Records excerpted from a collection
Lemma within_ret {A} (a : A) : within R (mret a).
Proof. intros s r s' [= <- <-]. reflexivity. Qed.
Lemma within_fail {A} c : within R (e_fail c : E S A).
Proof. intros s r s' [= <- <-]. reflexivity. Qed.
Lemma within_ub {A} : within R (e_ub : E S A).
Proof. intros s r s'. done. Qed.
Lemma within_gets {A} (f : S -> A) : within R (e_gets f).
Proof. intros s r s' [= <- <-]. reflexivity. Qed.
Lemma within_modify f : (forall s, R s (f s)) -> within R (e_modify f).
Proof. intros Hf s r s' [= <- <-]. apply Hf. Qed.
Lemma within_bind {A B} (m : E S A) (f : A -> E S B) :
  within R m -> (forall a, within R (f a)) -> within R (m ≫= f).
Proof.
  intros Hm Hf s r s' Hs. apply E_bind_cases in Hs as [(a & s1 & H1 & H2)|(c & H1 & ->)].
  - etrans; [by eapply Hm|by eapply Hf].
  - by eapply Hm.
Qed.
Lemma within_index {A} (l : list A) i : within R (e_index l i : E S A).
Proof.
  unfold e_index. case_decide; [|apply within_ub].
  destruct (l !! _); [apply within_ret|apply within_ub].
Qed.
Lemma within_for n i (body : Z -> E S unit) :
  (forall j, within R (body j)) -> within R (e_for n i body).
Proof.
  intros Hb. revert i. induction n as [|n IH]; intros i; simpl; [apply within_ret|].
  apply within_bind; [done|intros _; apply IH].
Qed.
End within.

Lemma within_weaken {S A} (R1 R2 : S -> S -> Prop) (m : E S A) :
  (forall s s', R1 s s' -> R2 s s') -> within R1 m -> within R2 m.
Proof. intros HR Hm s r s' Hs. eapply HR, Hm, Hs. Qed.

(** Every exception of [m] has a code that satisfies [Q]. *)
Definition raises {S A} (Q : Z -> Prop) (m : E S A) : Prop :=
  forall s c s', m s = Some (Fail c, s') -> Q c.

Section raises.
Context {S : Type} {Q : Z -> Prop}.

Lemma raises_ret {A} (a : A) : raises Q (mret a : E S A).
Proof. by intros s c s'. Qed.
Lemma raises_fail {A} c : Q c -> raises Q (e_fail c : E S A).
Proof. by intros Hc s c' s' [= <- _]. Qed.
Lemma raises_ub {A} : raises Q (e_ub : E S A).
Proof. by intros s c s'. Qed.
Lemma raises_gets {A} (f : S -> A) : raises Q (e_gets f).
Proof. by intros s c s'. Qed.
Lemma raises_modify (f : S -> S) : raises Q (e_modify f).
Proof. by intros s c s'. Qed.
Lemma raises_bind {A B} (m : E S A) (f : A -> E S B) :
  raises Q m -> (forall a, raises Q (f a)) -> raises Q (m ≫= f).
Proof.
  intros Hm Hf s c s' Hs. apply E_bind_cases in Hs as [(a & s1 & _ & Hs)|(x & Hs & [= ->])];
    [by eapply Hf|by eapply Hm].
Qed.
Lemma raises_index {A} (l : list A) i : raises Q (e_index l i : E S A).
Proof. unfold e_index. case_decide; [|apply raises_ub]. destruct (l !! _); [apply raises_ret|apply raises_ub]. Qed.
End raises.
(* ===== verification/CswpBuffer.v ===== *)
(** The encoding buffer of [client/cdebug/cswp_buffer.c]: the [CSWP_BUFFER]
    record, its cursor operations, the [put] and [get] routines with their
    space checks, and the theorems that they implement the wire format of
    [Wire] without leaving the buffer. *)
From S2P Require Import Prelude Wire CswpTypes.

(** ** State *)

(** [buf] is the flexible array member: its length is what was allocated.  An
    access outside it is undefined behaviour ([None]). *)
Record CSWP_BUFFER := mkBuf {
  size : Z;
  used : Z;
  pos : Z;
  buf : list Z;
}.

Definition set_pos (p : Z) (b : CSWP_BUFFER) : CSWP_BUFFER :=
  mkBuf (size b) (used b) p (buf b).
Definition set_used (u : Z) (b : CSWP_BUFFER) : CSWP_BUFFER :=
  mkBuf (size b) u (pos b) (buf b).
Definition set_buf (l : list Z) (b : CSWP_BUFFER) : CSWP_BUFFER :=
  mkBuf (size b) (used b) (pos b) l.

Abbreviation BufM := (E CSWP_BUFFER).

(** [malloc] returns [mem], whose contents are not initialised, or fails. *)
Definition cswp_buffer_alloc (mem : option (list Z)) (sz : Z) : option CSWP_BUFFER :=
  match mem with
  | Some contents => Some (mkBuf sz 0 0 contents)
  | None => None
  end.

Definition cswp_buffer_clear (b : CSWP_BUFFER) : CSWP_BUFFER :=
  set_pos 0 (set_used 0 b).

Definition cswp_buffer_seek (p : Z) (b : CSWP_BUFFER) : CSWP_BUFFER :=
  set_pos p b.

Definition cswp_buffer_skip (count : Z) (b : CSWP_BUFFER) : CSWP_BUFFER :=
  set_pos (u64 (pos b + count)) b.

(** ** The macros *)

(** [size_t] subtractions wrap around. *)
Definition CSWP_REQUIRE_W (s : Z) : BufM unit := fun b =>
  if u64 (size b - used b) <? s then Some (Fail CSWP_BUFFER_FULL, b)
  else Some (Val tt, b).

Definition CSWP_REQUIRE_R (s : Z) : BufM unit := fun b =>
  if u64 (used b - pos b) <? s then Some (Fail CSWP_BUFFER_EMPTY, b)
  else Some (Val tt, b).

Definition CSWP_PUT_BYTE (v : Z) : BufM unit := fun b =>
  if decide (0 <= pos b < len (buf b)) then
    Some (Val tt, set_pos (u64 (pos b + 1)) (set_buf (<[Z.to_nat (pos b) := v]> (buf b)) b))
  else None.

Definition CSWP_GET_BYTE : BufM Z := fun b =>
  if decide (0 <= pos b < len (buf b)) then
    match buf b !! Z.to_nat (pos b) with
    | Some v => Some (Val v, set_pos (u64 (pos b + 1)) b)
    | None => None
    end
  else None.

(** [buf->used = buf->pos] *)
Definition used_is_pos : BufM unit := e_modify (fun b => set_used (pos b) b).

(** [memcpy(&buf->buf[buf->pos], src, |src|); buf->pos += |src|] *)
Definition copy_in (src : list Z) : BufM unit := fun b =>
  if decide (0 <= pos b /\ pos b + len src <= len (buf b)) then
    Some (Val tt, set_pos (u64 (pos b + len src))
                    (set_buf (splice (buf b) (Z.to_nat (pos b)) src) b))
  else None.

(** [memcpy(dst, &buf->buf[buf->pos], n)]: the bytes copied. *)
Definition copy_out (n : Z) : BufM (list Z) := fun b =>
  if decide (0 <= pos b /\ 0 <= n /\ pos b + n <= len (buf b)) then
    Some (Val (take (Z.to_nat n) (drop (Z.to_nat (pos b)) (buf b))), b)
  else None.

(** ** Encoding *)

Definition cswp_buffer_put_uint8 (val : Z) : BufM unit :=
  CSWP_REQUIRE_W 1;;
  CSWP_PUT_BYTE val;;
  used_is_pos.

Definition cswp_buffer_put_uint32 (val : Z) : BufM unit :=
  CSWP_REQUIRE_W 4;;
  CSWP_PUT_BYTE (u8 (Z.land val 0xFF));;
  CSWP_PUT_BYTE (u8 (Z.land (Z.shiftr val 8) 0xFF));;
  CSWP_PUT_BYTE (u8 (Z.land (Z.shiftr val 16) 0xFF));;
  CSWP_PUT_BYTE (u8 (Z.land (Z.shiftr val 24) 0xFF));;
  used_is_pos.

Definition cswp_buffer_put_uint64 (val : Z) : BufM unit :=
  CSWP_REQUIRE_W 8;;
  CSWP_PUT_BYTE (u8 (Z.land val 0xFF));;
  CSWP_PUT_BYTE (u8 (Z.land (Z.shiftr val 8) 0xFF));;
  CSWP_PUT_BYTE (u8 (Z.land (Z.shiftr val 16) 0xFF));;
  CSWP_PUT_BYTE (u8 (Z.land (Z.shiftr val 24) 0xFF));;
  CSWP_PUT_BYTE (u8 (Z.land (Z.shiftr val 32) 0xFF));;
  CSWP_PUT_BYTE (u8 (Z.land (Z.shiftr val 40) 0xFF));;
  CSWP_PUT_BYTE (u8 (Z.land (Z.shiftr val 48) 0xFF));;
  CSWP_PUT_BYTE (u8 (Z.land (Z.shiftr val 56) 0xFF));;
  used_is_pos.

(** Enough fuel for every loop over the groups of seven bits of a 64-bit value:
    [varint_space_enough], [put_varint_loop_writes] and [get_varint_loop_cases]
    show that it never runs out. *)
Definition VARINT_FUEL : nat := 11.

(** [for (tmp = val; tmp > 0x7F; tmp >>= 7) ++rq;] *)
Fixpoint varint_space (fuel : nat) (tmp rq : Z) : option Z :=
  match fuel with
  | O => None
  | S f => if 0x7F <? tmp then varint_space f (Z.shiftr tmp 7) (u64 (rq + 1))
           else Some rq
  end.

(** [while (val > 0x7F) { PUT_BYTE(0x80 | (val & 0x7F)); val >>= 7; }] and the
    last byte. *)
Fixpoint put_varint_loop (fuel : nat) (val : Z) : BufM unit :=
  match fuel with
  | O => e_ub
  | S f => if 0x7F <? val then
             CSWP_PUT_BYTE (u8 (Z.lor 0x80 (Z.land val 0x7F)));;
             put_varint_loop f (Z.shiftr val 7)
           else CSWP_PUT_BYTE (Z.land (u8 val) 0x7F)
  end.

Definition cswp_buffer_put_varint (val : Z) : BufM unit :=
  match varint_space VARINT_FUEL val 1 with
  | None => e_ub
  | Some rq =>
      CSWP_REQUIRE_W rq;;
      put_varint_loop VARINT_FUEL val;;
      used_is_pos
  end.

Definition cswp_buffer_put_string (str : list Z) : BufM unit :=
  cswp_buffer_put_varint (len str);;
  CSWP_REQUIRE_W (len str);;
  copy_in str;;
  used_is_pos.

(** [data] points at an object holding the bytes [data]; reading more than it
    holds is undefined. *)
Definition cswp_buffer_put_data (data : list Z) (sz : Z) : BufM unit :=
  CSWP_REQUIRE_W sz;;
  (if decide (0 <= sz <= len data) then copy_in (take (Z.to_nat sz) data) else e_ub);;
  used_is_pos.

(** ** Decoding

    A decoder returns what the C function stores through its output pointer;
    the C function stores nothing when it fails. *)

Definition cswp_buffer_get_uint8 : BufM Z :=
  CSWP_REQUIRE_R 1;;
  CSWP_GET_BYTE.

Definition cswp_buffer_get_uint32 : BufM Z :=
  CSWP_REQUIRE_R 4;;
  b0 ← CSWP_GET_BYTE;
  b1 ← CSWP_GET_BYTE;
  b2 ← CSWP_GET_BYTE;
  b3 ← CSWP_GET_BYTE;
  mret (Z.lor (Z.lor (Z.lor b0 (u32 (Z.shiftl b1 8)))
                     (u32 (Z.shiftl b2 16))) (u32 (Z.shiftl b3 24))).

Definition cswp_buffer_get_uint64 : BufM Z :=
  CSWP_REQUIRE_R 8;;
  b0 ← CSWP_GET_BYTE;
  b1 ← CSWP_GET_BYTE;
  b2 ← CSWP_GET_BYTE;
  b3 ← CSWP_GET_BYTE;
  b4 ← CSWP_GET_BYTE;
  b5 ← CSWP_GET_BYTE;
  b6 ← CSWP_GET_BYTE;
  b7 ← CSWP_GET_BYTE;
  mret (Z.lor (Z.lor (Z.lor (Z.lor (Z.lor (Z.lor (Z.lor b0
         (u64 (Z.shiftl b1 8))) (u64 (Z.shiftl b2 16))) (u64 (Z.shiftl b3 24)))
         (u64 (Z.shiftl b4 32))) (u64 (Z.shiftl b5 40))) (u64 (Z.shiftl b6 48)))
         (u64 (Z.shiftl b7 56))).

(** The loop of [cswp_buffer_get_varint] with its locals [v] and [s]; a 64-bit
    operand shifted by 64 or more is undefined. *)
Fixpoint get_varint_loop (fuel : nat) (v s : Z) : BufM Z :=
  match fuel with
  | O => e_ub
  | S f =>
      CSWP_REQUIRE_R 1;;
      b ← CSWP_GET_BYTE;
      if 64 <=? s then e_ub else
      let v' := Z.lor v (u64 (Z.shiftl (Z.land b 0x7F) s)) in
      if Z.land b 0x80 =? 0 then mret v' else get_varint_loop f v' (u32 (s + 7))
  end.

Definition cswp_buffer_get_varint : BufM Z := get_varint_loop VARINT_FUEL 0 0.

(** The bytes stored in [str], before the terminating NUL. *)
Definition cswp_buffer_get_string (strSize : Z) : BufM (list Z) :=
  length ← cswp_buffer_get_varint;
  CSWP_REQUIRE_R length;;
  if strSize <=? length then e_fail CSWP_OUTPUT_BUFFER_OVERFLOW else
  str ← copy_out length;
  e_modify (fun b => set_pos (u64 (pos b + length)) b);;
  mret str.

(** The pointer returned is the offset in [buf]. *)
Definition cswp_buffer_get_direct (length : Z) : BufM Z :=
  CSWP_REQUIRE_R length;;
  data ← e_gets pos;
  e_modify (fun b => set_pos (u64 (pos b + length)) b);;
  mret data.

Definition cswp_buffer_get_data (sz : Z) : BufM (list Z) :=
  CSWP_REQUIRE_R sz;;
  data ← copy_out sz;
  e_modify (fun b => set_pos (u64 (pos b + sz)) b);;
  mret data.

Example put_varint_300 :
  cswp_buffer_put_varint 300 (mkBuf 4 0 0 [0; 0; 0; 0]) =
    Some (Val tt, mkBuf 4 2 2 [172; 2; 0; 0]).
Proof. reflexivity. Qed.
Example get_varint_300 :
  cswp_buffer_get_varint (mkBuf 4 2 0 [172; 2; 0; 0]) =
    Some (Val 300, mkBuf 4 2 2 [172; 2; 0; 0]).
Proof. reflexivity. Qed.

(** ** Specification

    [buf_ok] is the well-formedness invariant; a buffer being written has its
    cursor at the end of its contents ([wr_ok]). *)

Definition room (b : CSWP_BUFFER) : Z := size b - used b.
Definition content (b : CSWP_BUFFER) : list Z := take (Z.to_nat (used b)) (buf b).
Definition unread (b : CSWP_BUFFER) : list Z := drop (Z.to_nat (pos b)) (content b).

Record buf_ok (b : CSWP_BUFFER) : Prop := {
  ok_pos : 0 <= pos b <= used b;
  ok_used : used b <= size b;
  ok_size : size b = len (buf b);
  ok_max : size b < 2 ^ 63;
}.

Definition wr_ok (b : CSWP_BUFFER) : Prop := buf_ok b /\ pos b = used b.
==
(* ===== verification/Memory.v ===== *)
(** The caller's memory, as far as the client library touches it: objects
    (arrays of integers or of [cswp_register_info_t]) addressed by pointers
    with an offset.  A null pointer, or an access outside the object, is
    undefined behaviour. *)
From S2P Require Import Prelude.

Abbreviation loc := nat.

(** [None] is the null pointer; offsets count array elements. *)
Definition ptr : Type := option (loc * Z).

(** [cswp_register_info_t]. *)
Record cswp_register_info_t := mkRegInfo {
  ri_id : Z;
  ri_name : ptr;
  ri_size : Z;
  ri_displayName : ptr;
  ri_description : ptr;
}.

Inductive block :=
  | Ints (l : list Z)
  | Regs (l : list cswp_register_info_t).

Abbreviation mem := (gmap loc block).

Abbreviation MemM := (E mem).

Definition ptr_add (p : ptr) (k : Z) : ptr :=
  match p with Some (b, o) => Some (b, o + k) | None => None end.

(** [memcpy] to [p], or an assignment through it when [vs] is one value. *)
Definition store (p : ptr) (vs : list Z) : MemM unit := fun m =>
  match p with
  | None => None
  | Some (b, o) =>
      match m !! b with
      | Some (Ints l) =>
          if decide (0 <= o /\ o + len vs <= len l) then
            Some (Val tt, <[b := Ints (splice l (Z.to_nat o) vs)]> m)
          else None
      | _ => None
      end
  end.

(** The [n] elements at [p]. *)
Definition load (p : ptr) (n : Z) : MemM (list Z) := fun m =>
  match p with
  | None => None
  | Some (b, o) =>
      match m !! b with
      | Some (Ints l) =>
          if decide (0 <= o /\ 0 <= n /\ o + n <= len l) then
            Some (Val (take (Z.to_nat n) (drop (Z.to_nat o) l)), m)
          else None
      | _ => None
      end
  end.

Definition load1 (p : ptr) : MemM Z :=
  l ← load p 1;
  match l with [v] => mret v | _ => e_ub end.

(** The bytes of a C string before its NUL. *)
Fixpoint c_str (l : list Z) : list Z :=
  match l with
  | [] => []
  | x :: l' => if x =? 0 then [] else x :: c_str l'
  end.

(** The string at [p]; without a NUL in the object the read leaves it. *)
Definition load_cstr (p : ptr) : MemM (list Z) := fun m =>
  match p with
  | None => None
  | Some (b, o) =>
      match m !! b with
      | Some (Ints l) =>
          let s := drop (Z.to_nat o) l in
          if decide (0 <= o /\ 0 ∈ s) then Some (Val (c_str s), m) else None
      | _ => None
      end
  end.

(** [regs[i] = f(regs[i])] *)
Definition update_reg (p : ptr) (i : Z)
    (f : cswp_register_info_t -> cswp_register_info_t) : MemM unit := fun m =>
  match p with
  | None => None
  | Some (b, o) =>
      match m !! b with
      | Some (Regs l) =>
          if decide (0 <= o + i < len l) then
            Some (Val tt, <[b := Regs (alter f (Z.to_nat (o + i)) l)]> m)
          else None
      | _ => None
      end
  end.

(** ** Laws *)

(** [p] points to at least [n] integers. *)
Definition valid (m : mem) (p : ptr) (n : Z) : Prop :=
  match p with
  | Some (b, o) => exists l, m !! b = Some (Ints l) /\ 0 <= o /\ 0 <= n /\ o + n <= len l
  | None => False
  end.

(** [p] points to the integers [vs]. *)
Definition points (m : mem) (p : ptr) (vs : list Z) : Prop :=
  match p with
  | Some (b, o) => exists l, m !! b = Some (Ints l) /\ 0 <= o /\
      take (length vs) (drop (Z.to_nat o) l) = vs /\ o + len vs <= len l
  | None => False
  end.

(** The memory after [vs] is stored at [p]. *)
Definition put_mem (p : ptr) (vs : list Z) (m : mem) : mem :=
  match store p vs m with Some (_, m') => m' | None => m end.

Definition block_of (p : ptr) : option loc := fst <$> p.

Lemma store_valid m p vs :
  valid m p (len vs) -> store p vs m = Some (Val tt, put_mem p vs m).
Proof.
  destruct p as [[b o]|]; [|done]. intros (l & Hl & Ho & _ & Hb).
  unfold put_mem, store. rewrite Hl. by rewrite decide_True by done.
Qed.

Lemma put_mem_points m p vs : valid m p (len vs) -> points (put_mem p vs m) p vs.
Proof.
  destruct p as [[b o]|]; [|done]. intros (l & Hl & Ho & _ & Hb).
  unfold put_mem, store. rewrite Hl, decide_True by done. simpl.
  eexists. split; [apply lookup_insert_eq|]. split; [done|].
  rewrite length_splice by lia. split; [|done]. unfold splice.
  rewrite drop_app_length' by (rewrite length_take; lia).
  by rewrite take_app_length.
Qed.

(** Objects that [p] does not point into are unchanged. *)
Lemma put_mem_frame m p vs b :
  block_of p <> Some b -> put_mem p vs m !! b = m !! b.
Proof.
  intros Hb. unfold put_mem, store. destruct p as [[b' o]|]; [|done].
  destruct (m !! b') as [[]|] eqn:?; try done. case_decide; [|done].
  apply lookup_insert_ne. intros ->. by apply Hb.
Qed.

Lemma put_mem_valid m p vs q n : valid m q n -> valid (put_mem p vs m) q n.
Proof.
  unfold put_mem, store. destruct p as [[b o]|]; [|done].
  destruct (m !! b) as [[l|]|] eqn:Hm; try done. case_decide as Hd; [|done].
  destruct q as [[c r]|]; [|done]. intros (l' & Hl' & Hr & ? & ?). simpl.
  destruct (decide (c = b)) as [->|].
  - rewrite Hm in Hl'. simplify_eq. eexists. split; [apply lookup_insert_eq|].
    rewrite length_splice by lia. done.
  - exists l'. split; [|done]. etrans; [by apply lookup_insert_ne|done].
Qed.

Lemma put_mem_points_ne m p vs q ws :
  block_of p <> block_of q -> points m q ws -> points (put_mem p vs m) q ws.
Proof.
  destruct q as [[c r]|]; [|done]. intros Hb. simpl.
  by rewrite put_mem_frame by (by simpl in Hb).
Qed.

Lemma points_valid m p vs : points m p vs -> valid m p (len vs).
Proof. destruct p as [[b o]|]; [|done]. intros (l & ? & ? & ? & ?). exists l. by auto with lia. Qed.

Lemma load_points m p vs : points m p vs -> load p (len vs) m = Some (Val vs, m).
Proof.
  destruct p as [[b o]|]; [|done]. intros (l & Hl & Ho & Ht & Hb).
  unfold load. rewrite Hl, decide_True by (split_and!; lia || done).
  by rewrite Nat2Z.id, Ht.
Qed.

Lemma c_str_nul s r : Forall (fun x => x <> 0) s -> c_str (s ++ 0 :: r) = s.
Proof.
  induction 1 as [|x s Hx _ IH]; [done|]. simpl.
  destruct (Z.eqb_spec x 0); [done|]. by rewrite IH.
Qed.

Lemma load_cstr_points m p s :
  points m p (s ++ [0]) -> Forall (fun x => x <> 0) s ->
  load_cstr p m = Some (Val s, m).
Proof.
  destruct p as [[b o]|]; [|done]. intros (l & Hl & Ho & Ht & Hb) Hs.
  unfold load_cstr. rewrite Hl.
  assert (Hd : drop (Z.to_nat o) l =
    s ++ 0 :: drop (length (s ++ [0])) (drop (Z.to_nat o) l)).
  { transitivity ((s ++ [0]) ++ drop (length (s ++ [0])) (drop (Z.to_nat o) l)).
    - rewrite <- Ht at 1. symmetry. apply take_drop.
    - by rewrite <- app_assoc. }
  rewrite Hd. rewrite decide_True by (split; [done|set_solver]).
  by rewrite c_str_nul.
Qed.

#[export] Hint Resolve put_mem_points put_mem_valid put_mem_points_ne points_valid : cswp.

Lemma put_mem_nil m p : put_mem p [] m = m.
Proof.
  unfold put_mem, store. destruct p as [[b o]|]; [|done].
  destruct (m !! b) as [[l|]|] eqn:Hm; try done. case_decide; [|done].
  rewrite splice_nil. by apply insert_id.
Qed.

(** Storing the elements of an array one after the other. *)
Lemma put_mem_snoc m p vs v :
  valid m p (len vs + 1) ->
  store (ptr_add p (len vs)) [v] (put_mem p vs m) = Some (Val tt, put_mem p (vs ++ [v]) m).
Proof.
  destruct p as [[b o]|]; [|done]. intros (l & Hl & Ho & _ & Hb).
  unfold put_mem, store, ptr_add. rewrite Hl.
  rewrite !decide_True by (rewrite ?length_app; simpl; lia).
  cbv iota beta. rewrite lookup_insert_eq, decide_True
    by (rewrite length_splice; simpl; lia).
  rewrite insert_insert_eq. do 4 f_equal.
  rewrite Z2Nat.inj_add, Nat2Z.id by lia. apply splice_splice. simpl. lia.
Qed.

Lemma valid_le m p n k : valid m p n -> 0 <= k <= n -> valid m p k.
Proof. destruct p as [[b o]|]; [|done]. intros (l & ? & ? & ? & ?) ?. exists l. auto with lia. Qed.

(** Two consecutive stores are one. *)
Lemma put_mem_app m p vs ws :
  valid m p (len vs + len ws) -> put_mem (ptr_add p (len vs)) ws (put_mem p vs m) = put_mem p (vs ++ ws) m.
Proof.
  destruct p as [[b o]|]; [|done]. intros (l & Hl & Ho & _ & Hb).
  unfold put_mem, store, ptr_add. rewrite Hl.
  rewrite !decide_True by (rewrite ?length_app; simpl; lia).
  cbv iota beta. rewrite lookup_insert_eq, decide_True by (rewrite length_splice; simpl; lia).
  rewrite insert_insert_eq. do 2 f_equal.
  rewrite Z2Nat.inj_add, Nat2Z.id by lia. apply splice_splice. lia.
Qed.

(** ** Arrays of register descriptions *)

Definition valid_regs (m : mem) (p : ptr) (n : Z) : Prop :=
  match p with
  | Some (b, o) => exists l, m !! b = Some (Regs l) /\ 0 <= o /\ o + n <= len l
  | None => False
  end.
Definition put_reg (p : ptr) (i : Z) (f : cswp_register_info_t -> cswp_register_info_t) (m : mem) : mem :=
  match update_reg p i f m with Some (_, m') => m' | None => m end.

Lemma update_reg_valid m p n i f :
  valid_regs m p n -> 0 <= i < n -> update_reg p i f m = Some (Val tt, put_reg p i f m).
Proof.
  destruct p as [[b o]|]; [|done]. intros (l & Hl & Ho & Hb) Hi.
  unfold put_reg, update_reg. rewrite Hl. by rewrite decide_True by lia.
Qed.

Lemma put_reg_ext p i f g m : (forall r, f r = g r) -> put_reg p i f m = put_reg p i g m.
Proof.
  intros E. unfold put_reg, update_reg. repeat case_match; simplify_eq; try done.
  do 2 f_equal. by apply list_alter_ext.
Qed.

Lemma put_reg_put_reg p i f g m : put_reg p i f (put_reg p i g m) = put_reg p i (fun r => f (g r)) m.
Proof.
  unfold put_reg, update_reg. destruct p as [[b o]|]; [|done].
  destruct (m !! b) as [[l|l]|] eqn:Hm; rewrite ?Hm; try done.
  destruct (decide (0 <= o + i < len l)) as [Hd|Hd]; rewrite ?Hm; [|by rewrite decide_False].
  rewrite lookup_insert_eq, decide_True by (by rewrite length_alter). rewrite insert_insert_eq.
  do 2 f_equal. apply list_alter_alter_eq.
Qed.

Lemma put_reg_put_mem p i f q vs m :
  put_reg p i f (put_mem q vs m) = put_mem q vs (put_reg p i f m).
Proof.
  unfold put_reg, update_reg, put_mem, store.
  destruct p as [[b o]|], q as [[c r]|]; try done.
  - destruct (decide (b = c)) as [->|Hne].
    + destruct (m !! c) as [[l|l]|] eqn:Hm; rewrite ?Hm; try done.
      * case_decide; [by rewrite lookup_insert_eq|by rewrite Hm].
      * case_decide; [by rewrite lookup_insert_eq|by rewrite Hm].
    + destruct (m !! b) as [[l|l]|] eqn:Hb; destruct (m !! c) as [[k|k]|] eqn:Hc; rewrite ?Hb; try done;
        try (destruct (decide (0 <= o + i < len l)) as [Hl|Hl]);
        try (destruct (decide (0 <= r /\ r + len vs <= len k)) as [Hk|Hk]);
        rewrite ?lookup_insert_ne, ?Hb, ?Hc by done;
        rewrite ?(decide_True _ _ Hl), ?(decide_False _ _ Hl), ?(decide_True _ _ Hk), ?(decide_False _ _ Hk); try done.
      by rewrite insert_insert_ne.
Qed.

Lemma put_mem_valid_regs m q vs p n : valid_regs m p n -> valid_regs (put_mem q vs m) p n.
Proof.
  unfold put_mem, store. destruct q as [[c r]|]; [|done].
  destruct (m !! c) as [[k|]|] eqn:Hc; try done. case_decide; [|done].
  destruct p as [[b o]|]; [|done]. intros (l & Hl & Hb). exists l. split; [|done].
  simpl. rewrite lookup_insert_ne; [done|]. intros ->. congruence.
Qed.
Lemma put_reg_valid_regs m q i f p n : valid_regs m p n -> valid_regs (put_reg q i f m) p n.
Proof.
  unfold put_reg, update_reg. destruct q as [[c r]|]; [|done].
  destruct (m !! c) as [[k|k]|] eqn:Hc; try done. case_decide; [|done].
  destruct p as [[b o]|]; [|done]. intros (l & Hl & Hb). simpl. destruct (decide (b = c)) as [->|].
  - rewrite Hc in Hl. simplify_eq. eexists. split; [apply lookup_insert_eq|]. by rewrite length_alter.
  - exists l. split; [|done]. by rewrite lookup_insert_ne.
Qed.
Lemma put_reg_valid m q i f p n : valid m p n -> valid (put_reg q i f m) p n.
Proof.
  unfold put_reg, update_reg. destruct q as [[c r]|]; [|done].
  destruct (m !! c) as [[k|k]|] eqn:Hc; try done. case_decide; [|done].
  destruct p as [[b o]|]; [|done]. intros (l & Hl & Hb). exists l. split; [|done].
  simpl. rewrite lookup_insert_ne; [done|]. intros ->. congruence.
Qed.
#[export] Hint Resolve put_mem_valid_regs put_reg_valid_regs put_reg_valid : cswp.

PROBLEM TO SOLVE =>
In how many lines of the records does the word "memcpy" occur? Reply with the number only.

RESULT OF THE EXERCISE =>
3